* What to produce
I need the lines below from the one with "Definition set_larges (ls" down to the one with "Definition set_cleanup (c" reproduced exactly, both ends included, and nothing else.

* Source records
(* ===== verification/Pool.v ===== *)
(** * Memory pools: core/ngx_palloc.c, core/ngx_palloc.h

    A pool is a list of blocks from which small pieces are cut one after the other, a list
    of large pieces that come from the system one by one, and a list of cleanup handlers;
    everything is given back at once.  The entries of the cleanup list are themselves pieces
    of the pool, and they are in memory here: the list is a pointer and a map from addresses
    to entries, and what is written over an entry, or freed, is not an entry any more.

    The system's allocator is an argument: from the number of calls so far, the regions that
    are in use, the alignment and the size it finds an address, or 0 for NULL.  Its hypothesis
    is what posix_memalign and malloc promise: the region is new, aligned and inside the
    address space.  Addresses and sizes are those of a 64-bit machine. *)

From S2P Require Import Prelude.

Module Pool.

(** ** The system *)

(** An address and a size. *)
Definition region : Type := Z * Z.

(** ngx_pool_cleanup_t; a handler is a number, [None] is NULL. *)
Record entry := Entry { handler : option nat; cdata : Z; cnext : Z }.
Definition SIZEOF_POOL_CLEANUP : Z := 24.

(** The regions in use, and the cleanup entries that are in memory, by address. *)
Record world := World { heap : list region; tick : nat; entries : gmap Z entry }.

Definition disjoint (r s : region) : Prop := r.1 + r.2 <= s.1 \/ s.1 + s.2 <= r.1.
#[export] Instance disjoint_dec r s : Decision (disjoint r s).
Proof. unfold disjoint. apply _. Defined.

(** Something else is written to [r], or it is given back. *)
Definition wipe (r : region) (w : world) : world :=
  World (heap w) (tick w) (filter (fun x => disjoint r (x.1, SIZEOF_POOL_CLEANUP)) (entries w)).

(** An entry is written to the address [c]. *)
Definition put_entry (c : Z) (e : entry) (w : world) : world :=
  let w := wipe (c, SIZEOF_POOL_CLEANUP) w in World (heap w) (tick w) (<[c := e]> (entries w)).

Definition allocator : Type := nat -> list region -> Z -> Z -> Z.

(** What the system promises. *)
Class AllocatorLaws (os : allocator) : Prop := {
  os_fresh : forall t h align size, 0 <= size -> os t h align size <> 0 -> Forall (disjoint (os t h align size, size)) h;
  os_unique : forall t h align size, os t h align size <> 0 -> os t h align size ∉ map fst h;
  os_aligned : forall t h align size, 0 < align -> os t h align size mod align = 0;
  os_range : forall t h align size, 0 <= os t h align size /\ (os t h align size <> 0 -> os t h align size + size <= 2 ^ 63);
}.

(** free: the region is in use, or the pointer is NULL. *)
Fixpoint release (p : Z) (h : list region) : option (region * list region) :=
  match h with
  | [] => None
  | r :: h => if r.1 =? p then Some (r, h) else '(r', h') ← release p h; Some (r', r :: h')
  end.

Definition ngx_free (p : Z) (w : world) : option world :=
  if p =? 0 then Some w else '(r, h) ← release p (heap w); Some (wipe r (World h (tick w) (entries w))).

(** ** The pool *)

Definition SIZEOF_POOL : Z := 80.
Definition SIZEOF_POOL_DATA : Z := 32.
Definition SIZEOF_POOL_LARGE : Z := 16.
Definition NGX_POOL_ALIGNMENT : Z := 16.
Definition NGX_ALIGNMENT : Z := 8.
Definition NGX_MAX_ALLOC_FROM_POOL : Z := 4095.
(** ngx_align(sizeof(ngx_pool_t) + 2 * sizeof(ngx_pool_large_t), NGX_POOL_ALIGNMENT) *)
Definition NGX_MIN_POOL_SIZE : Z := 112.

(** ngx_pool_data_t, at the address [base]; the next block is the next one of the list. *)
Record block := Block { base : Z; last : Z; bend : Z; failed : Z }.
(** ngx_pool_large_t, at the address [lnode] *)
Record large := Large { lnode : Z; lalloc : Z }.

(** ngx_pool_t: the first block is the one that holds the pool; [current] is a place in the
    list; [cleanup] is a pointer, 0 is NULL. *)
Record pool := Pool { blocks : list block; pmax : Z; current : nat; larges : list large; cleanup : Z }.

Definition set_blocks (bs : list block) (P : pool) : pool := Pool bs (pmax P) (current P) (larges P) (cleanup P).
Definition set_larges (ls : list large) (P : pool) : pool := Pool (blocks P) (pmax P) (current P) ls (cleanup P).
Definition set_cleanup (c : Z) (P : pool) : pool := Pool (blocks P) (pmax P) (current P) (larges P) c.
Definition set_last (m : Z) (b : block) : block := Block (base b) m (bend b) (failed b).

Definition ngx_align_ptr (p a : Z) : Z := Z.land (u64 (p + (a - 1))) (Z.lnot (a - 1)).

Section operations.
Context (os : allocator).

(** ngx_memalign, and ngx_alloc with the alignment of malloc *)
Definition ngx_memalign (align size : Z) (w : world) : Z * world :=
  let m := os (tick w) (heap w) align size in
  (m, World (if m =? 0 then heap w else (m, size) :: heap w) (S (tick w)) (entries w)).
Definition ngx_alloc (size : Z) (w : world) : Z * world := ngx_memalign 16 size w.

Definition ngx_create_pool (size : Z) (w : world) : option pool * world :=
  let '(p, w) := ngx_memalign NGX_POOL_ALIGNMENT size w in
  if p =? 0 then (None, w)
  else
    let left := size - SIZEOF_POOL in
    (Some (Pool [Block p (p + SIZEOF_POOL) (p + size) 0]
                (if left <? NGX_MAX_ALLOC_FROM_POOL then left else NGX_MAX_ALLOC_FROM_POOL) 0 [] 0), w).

* Answer below
Definition set_larges (ls : list large) (P : pool) : pool := Pool (blocks P) (pmax P) (current P) ls (cleanup P).
Definition set_cleanup (c : Z) (P : pool) : pool := Pool (blocks P) (pmax P) (current P) (larges P) c.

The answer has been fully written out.